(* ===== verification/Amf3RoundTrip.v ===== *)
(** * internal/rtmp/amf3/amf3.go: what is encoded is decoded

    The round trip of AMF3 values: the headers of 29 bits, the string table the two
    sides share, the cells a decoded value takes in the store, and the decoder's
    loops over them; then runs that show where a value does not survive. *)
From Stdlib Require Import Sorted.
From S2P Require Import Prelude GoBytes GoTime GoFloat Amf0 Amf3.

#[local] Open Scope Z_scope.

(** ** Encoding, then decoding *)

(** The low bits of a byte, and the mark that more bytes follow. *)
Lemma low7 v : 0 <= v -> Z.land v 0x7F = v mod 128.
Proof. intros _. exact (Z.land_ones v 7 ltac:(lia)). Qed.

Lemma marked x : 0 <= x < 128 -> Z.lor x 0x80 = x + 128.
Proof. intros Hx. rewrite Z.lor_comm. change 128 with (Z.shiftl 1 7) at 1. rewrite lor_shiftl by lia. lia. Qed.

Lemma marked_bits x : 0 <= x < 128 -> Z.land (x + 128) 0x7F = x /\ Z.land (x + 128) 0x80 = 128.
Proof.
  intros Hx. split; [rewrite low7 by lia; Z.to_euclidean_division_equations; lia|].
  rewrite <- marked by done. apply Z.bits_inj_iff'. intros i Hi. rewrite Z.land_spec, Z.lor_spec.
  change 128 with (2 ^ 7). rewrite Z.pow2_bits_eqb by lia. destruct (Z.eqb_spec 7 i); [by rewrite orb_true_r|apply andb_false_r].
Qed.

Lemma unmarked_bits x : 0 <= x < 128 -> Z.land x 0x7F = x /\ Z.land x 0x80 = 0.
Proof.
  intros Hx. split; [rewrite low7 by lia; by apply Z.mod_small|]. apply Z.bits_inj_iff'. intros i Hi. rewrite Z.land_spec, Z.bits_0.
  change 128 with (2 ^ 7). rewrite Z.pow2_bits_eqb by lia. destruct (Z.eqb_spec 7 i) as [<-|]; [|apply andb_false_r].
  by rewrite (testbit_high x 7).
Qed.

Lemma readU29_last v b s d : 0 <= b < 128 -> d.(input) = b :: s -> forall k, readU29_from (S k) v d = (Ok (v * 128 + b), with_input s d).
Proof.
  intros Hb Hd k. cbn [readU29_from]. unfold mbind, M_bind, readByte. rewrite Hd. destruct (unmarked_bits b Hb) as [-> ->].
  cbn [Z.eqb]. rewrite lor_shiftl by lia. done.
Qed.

Task instructions
Please give again the lines above between the line holding "Lemma marked x" and the line holding "lia; Z.to_euclidean_division_equations; lia|].", inclusive, exactly as they are and with nothing added.

Your response
Lemma marked x : 0 <= x < 128 -> Z.lor x 0x80 = x + 128.
Proof. intros Hx. rewrite Z.lor_comm. change 128 with (Z.shiftl 1 7) at 1. rewrite lor_shiftl by lia. lia. Qed.

Lemma marked_bits x : 0 <= x < 128 -> Z.land (x + 128) 0x7F = x /\ Z.land (x + 128) 0x80 = 128.
Proof.
  intros Hx. split; [rewrite low7 by lia; Z.to_euclidean_division_equations; lia|].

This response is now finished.